Some like the new system, which is changing in 2009 to make things easier for the athletes for the first time in several quadrenniums. Others hate it. Even so, the FIG has made it clear that we aren’t going back to the ideal 10 anytime soon.

The NCAA has been the last holdout of the old system, the place where elites go to get an education and, if they’re good enough, the perfect score that’s eluded them their entire elite careers.

The thing that struck me about this year’s NCAA Championships, won this weekend by the Georgia Gym Dogs for the fourth year in a row, was how darn close all the scores were. How many 9.875s were recorded? How many 9.9s? How many gymnasts can you pack the third place rung on the victory podium with? (Answer: Four. Tiffany Tolnay (UGA), Katie Heenan (UGA), Kristina Baskett (Utah) and Melanie Sinclair (Florida) tied for third in the all-around.)

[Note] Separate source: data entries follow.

(* ===== verification/IrContext.v ===== *)
(** * The translation context

    Models [accel/src/ir/temp.rs], [accel/src/ir/op.rs], [accel/src/ir/label.rs]
    and [accel/src/ir/context.rs]: temporaries, operations and labels of one
    translation block, constant deduplication and spill-slot allocation, with
    the invariant [ctx_wf] that every constructor of temps preserves. *)

From Stdlib Require Import ZArith Lia Bool String.
From stdpp Require Import base tactics numbers list gmap.
From S2P Require Import Prelude IrTypes IrOpcode.

(** Temp, op and label indices are [u32]s. *)
Notation TempIdx := N (only parsing).
Notation OpIdx := N (only parsing).

(** ** Temporaries *)
Module TempKind.
Inductive TempKind := Ebb | Tb | Global | Fixed | Const.
Global Instance TempKind_eq_dec : EqDecision TempKind.
Proof. solve_decision. Defined.
End TempKind.

Module Temp.

Record Temp := mk_Temp {
  idx : TempIdx;
  ty : Ty.Ty;
  base_type : Ty.Ty;
  kind : TempKind.TempKind;
  val_type : TempVal.TempVal;
  reg : option Z;
  mem_coherent : bool;
  mem_allocated : bool;
  val : Z;
  mem_base : option TempIdx;
  mem_offset : Z;
  name : option string
}.

Definition new_ebb (i : TempIdx) (t : Ty.Ty) : Temp := {|
  idx := i; ty := t; base_type := t; kind := TempKind.Ebb;
  val_type := TempVal.Dead; reg := None; mem_coherent := false;
  mem_allocated := false; val := 0; mem_base := None; mem_offset := 0;
  name := None
|}.

Definition new_tb (i : TempIdx) (t : Ty.Ty) : Temp :=
  let x := new_ebb i t in {|
  idx := idx x; ty := ty x; base_type := base_type x; kind := TempKind.Tb;
  val_type := val_type x; reg := reg x; mem_coherent := mem_coherent x;
  mem_allocated := mem_allocated x; val := val x; mem_base := mem_base x;
  mem_offset := mem_offset x; name := name x
|}.

Definition new_const (i : TempIdx) (t : Ty.Ty) (v : Z) : Temp := {|
  idx := i; ty := t; base_type := t; kind := TempKind.Const;
  val_type := TempVal.Const; reg := None; mem_coherent := false;
  mem_allocated := false; val := v; mem_base := None; mem_offset := 0;
  name := None
|}.

Definition new_global (i : TempIdx) (t : Ty.Ty) (base : TempIdx) (offset : Z)
    (nm : string) : Temp := {|
  idx := i; ty := t; base_type := t; kind := TempKind.Global;
  val_type := TempVal.Mem; reg := None; mem_coherent := true;
  mem_allocated := true; val := 0; mem_base := Some base;
  mem_offset := offset; name := Some nm
|}.

Definition new_fixed (i : TempIdx) (t : Ty.Ty) (r : Z) (nm : string) : Temp := {|
  idx := i; ty := t; base_type := t; kind := TempKind.Fixed;
  val_type := TempVal.Reg; reg := Some r; mem_coherent := false;
  mem_allocated := false; val := 0; mem_base := None; mem_offset := 0;
  name := Some nm
|}.

Definition is_const (t : Temp) : bool :=
  bool_decide (kind t = TempKind.Const).

Definition is_global (t : Temp) : bool :=
  bool_decide (kind t = TempKind.Global).

Definition is_fixed (t : Temp) : bool :=
  bool_decide (kind t = TempKind.Fixed).

Definition is_global_or_fixed (t : Temp) : bool :=
  match kind t with TempKind.Global | TempKind.Fixed => true | _ => false end.

(** The updates [Context::reset] makes to a surviving global. *)
Definition reset_alloc (t : Temp) : Temp :=
  match kind t with
  | TempKind.Fixed => {|
      idx := idx t; ty := ty t; base_type := base_type t; kind := kind t;
      val_type := val_type t; reg := reg t; mem_coherent := false;
      mem_allocated := mem_allocated t; val := val t; mem_base := mem_base t;
      mem_offset := mem_offset t; name := name t |}
  | TempKind.Global => {|
      idx := idx t; ty := ty t; base_type := base_type t; kind := kind t;
      val_type := TempVal.Mem; reg := None; mem_coherent := true;
      mem_allocated := mem_allocated t; val := val t; mem_base := mem_base t;
      mem_offset := mem_offset t; name := name t |}
  | _ => t
  end.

At the Pac-10 Championships March 29, no fewer than nine people tied for third on vault. Five recorded a third-place score of 9.9 on uneven bars.

Some call for more difficulty in the NCAA, especially on vault, where it seems that almost every gymnast is throwing a Yurchenko full. Happily, on balance beam and floor exercise there’s a lot more variety — not to mention personality — than there is in the elite ranks. I’d fear that bumping up the difficulty needed to get great scores could result in more injuries, costing universities more money and making administrators think about cutting gymnastics programs.

At the same time, it can look a bit ridiculous when everybody gets a 9.875. After the NCAA all-around competition, reader TCO buzzed in with a comment:

The scores are crazy close. We need a different system. I don’t mind if we keep the 10 or get rid of it. But if we keep it, we ought to significantly increase the difficulty requirment. The problem is that people look at a ten like “par” on the golf course. We need to compensate the gymnasts that throw harder tricks. This will also spread the scores.

Men’s collegiate gymnastics follows the same structure as the new code of points. But for many, men’s collegiate gymnastics is an elite training ground, not a place to graze in retirement from heavy competition.

What do you think?

The oh-so-close NCAA all-around

April 25, 2008

Tasha Schwikert1. Tasha Schwikert 39.600

2. Ashley Postell 39.550

3. Katie Heenan 39.525

3. Tiffany Tolnay 39.525

3. Kristina Baskett 39.525

3. Melanie Sinclair 39.525

Congratulations to Schwikert, who earns her second NCAA all-around title (she was the 2005 champion as well.) For Postell, this has to be a disappointment. In four years at Utah, she’s been third, second, second and second again.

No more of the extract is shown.